**Requirement:** Which lines run from the one containing "Lemma ev_named_opens_live dir" through the end of the entries? Restate them word for word, and only those.

**Records shown:**
(** X17.  The same for [Printf]: the line is the header, the operands
    as [fmt.Sprintf] prints them under the format, and a newline, handed to
    the handler in three writes; on the standard error stream, with
    [logToStderr], in three writes too. *)
Theorem Printf_writes_one_line
    T N arg Sprintf rd level format args el w ino c :
  depth el ≠ LOG_DEPTH_GLOBAL ∨ rd_parsed rd = true →
  ¬ level < getLogLevelInt (logLevel el) →
  mutex el = false →
  holds (writer el) w ino c →
  currentDate (writer el) = rd_date1 rd →
  rd_date2 rd = rd_date1 rd → rd_date3 rd = rd_date1 rd →
  let position := caller_position (rd_caller rd) in
  let header := header_text level (rd_now rd) position.1 position.2 in
  let echo := header_text level (rd_now_stderr rd) position.1 position.2 in
  let message := Sprintf format args in
  let n1 := int_add (nbytes (writer el))
              (Z.of_nat (length (String.list_byte_of_string header))) in
  let n2 := int_add n1
              (Z.of_nat (length (String.list_byte_of_string message))) in
  nbytes (writer el) ≤ T → n1 ≤ T → n2 ≤ T →
  ∃ efh1 w1,
    Logger.Printf T N arg Sprintf rd level format args el w =
      Returned ()
        (mk_el false (logToStderr el) (flushTime el) (logLevel el) efh1
           (depth el)) w1 ∧
    holds efh1 w1 ino
      (c ++ String.list_byte_of_string header ++
       String.list_byte_of_string message ++
       String.list_byte_of_string newline) ∧
    os_dir w1 = os_dir w ∧
    os_stderr w1 =
      os_stderr w ++
      (if logToStderr el then [echo; message; newline] else []).
Proof.
  intros Hp Hl Hm Hh Hd1 Hd2 Hd3. cbv zeta.
  unfold Logger.Printf, lbind, get_el, lret.
  replace (bool_decide (depth el = LOG_DEPTH_GLOBAL) && negb (rd_parsed rd))
    with false.
  2:{ destruct Hp as [?| ->]; [by rewrite bool_decide_false|].
      by rewrite andb_false_r. }
  rewrite decide_False by done. unfold Lock at 1. rewrite Hm.
  unfold Logger.getHeader, lbind, get_el, lret.
  cbn [logToStderr flushTime logLevel writer depth mutex].
  destruct (caller_position (rd_caller rd)) as [file line].
  cbn [fst snd]. set (header := header_text level (rd_now rd) file line).
  set (echo := header_text level (rd_now_stderr rd) file line).
  set (message := Sprintf format args).
  intros Hn1 Hn2 Hn3.
  destruct (writer_Write_appends T N (rd_date1 rd) header
              (mk_el true (logToStderr el) (flushTime el) (logLevel el)
                 (writer el) (depth el)) w ino c)
    as (efh1 & w1 & -> & Hh1 & Hdt1 & Hnb1 & Hse1 & Hdir1); [done..|].
  cbn [logToStderr flushTime logLevel writer depth mutex] in *.
  destruct (logToStderr el) eqn:Hts; unfold to_stderr.
  - apply (holds_stderr _ _ _ _ echo) in Hh1.
    destruct (writer_Write_appends T N (rd_date2 rd) message
                (mk_el true true (flushTime el) (logLevel el) efh1 (depth el))
                (Stderr_WriteString echo w1) ino _ Hh1)
      as (efh2 & w2 & -> & Hh2 & Hdt2 & Hnb2 & Hse2 & Hdir2);
      [cbn; congruence|cbn; by rewrite Hnb1|].
    cbn [logToStderr flushTime logLevel writer depth mutex] in *.
    destruct (writer_Write_appends T N (rd_date3 rd) newline
                (mk_el true true (flushTime el) (logLevel el) efh2 (depth el))
                w2 ino _ Hh2)
      as (efh3 & w3 & -> & Hh3 & Hdt3 & Hnb3 & Hse3 & Hdir3);
      [cbn; congruence|cbn; by rewrite Hnb2, Hnb1|].
    exists efh3,
      (Stderr_WriteString newline (Stderr_WriteString message w3)).
    split; [done|]. split; [by rewrite <-!app_assoc in Hh3|].
    split; [cbn; by rewrite Hdir3, Hdir2|].
    cbn. rewrite Hse3, Hse2. cbn. by rewrite Hse1, <-!app_assoc.
  - destruct (writer_Write_appends T N (rd_date2 rd) message
                (mk_el true false (flushTime el) (logLevel el) efh1 (depth el))
                w1 ino _ Hh1)
      as (efh2 & w2 & -> & Hh2 & Hdt2 & Hnb2 & Hse2 & Hdir2);
      [cbn; congruence|cbn; by rewrite Hnb1|].
    cbn [logToStderr flushTime logLevel writer depth mutex] in *.
    destruct (writer_Write_appends T N (rd_date3 rd) newline
                (mk_el true false (flushTime el) (logLevel el) efh2 (depth el))
                w2 ino _ Hh2)
      as (efh3 & w3 & -> & Hh3 & Hdt3 & Hnb3 & Hse3 & Hdir3);
      [cbn; congruence|cbn; by rewrite Hnb2, Hnb1|].
    exists efh3, w3.
    split; [done|]. split; [by rewrite <-!app_assoc in Hh3|].
    split; [congruence|].
    rewrite app_nil_r. congruence.
Qed.

(** ** The logger: the mutex, and nil pointers *)
















(** ** The logger: where its files are *)

Lemma keeps_path_bind {A B} (m : L A) (k : A → L B) :
  keeps_path m → (∀ a, keeps_path (k a)) → keeps_path (lbind m k).
Proof.
  intros Hm Hk el w b el2 w2. unfold lbind.
  destruct (m el w) as [a el1 w1| |] eqn:H1; [|done..].
  intros H2. apply Hm in H1 as (Hp1 & HA1 & evs1 & Ht1 & Hn1).
  apply Hk in H2 as (Hp2 & HA2 & evs2 & Ht2 & Hn2).
  split; [congruence|]. split; [congruence|].
  exists (evs1 ++ evs2). split; [by rewrite Ht2, Ht1, app_assoc|].
  apply Forall_app. split; [done|]. by rewrite <-Hp1, <-HA1.
Qed.

Lemma keeps_path_same {A} (m : L A) :
  (∀ el w a el1 w1, m el w = Returned a el1 w1 →
     writer el1 = writer el ∧ os_Args0 w1 = os_Args0 w ∧
     os_trace w1 = os_trace w) →
  keeps_path m.
Proof.
  intros Hm el w a el1 w1 (Hw & HA & Ht)%Hm.
  split; [by rewrite Hw|]. split; [done|].
  exists []. by rewrite app_nil_r.
Qed.

Lemma keeps_path_ret {A} (a : A) : keeps_path (lret a).
Proof. apply keeps_path_same. by intros el w a' el1 w1 [= _ <- <-]. Qed.

Lemma keeps_path_get_el {A} (k : EasyLogger → L A) :
  (∀ el0, keeps_path (k el0)) → keeps_path (lbind get_el k).
Proof. intros Hk el w. unfold lbind, get_el. apply Hk. Qed.

Lemma keeps_path_to_stderr s : keeps_path (to_stderr s).
Proof. apply keeps_path_same. by intros el w a' el1 w1 [= _ <- <-]. Qed.

Lemma keeps_path_Lock : keeps_path Lock.
Proof.
  apply keeps_path_same. intros el w a el1 w1. unfold Lock.
  destruct (mutex el); [done|]. by intros [= _ <- <-].
Qed.

Lemma keeps_path_Unlock : keeps_path Unlock.
Proof.
  apply keeps_path_same. intros el w a el1 w1. unfold Unlock.
  destruct (mutex el); [|done]. by intros [= _ <- <-].
Qed.

Lemma keeps_path_if {A} (c : bool) (m1 m2 : L A) :
  keeps_path m1 → keeps_path m2 → keeps_path (if c then m1 else m2).
Proof. by destruct c. Qed.

Lemma ev_named_opens_live dir prog date N evs :
  Forall (ev_named dir prog date N) evs → Forall (opens_live dir prog) evs.
Proof.
  intros H. eapply Forall_impl; [exact H|].
  intros [| | | |name err]; try done. cbn. intros ->. by exists date.
Qed.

**Result of the task:**
Lemma ev_named_opens_live dir prog date N evs :
  Forall (ev_named dir prog date N) evs → Forall (opens_live dir prog) evs.
Proof.
  intros H. eapply Forall_impl; [exact H|].
  intros [| | | |name err]; try done. cbn. intros ->. by exists date.
Qed.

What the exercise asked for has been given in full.